06-beta.Rmd

```{r, echo=FALSE}
library(mia)
library(miaViz)
se <- readRDS("data/se.rds")
tse <- readRDS("data/tse.rds")
tse <- transformCounts(tse, method = "relabundance")
tse_phylum <- agglomerateByRank(tse, rank = "Phylum")

# Indices to be calculated. 
# Every index is calculated by default if we don't specify indices.
indices <- c("shannon")

# Indices are stored in colData (i.e., sample metadata). We can specify the name
# of column, or we can use the default name which is the name of index 
# (i.e., "shannon" and "faith"). 
names <- c("Shannon_diversity")

# Calculates indices
tse <- estimateDiversity(tse, index = indices, name = names)
```


# Beta diversity

Beta diversity is another name for sample dissimilarity. It quantifies
differences in the overall taxonomic composition between two samples.
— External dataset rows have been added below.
(** C5.  When the bytes were acquired and the matcher returns a MIME
    type, [getMimeType] resolves to that MIME type, whatever the
    extension table holds: the table plays no part in the result. *)
Theorem C5_signature_overrides_extension :
  forall (table : StringObject) (w : World) (filePathOrUrl : string)
         (buffer : Buffer) (m : string),
    acquire w filePathOrUrl = Some buffer ->
    checkMagicBytes buffer = Some m ->
    getMimeTypeIn table w filePathOrUrl = JsString m /\
    getMimeType w filePathOrUrl = JsString m.
Proof.
  intros table w d buffer m Hacq Hm.
  unfold getMimeType, getMimeTypeIn. rewrite Hacq, Hm.
  now rewrite (checkMagicBytes_truthy buffer m Hm).
Qed.

(** C5 on the file [a.txt] that starts with [FF D8 FF E0]. *)
Lemma C5_signature_overrides_extension_witness :
  getMimeTypeIn mimeTypes exampleWorld "a.txt" = JsString "image/jpeg" /\
  getMimeType exampleWorld "a.txt" = JsString "image/jpeg".
Proof.
  apply (C5_signature_overrides_extension mimeTypes exampleWorld "a.txt"
           [0xff; 0xd8; 0xff; 0xe0; 0x00; 0x10; 0x4a; 0x46; 0x49; 0x46; 0x00; 0x01]
           "image/jpeg").
  - reflexivity.
  - reflexivity.
Defined.

(** *** The extension fallback and inherited properties *)

(** Off the inherited names the fallback is a non-empty string: the
    table's entry when it has a non-empty one for the extension, the
    default otherwise. *)
Lemma extensionFallback_off_prototype table filePathOrUrl :
  inheritedName (derivedExtension filePathOrUrl) = false ->
  extensionFallback table filePathOrUrl
  = match assoc (derivedExtension filePathOrUrl) table with
    | Some v => if (v =? "")%string then JsString "application/octet-stream"
                else JsString v
    | None => JsString "application/octet-stream"
    end.
Proof.
  unfold inheritedName, extensionFallback, getProperty, jsOr.
  destruct (assoc (derivedExtension filePathOrUrl) table) as [v |].
  - intros _. simpl. now destruct (v =? "")%string.
  - destruct (assoc (derivedExtension filePathOrUrl) objectPrototype);
      [discriminate | reflexivity].
Qed.

Lemma assoc_In {A} key (entries : list (string * A)) v :
  assoc key entries = Some v -> In (key, v) entries.
Proof.
  induction entries as [| [k x] rest IH]; simpl; [discriminate |].
  destruct (String.eqb_spec k key) as [-> | _].
  - intros [= ->]. now left.
  - intros H. right. now apply IH.
Qed.

Lemma mimeTypes_values_nonempty key v :
  assoc key mimeTypes = Some v -> (v =? "")%string = false.
Proof.
  intros H. apply assoc_In in H. simpl in H.
  repeat (destruct H as [[= <- <-] | H]; [reflexivity |]). contradiction.
Qed.

(** X1.  When the derived extension is not the name of a property
    inherited from [Object.prototype], [getMimeType] resolves to a
    non-empty string; and when the acquisition failed or no signature
    matched, to the table's entry for the extension, or to
    ["application/octet-stream"] when the table has none. *)
Lemma getMimeType_off_prototype w filePathOrUrl :
  inheritedName (derivedExtension filePathOrUrl) = false ->
  (exists m, getMimeType w filePathOrUrl = JsString m /\ m <> "") /\
  ((acquire w filePathOrUrl = None \/
    exists buffer, acquire w filePathOrUrl = Some buffer /\
                   checkMagicBytes buffer = None) ->
   getMimeType w filePathOrUrl
   = match assoc (derivedExtension filePathOrUrl) mimeTypes with
     | Some v => JsString v
     | None => JsString "application/octet-stream"
     end).
Proof.
  intros Hoff.
  pose proof (extensionFallback_off_prototype mimeTypes _ Hoff) as Hfb.
  assert (Hfb' : extensionFallback mimeTypes filePathOrUrl
                 = match assoc (derivedExtension filePathOrUrl) mimeTypes with
                   | Some v => JsString v
                   | None => JsString "application/octet-stream"
                   end).
  { rewrite Hfb.
    destruct (assoc (derivedExtension filePathOrUrl) mimeTypes) as [v |] eqn:E;
      [| reflexivity].
    now rewrite (mimeTypes_values_nonempty _ _ E). }
  assert (Hne : exists m, extensionFallback mimeTypes filePathOrUrl = JsString m
                          /\ m <> "").
  { rewrite Hfb'.
    destruct (assoc (derivedExtension filePathOrUrl) mimeTypes) as [v |] eqn:E.
    - exists v. split; [reflexivity |].
      apply String.eqb_neq. exact (mimeTypes_values_nonempty _ _ E).
    - eexists. split; [reflexivity | discriminate]. }
  split.
  - unfold getMimeType, getMimeTypeIn.
    destruct (acquire w filePathOrUrl) as [buffer |]; [| exact Hne].
    destruct (checkMagicBytes buffer) as [m |] eqn:Em; [| exact Hne].
    pose proof (checkMagicBytes_truthy _ _ Em) as Ht. rewrite Ht.
    exists m. split; [reflexivity |].
    simpl in Ht. apply String.eqb_neq. now destruct (m =? "")%string.
  - unfold getMimeType, getMimeTypeIn.
    intros [-> | (buffer & -> & ->)]; exact Hfb'.
Qed.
Common indices include Bray-Curtis, Unifrac, Jaccard index, and the
Aitchison distance. Each of these (dis)similarity measures emphasizes
different aspects. For example, UniFrac incorporates phylogenetic
information, and Jaccard index ignores exact abundances and considers
only presence/absence values. For more background information
and examples, you can check the dedicated section in [online
book](https://microbiome.github.io/OMA/microbiome-diversity.html#beta-diversity).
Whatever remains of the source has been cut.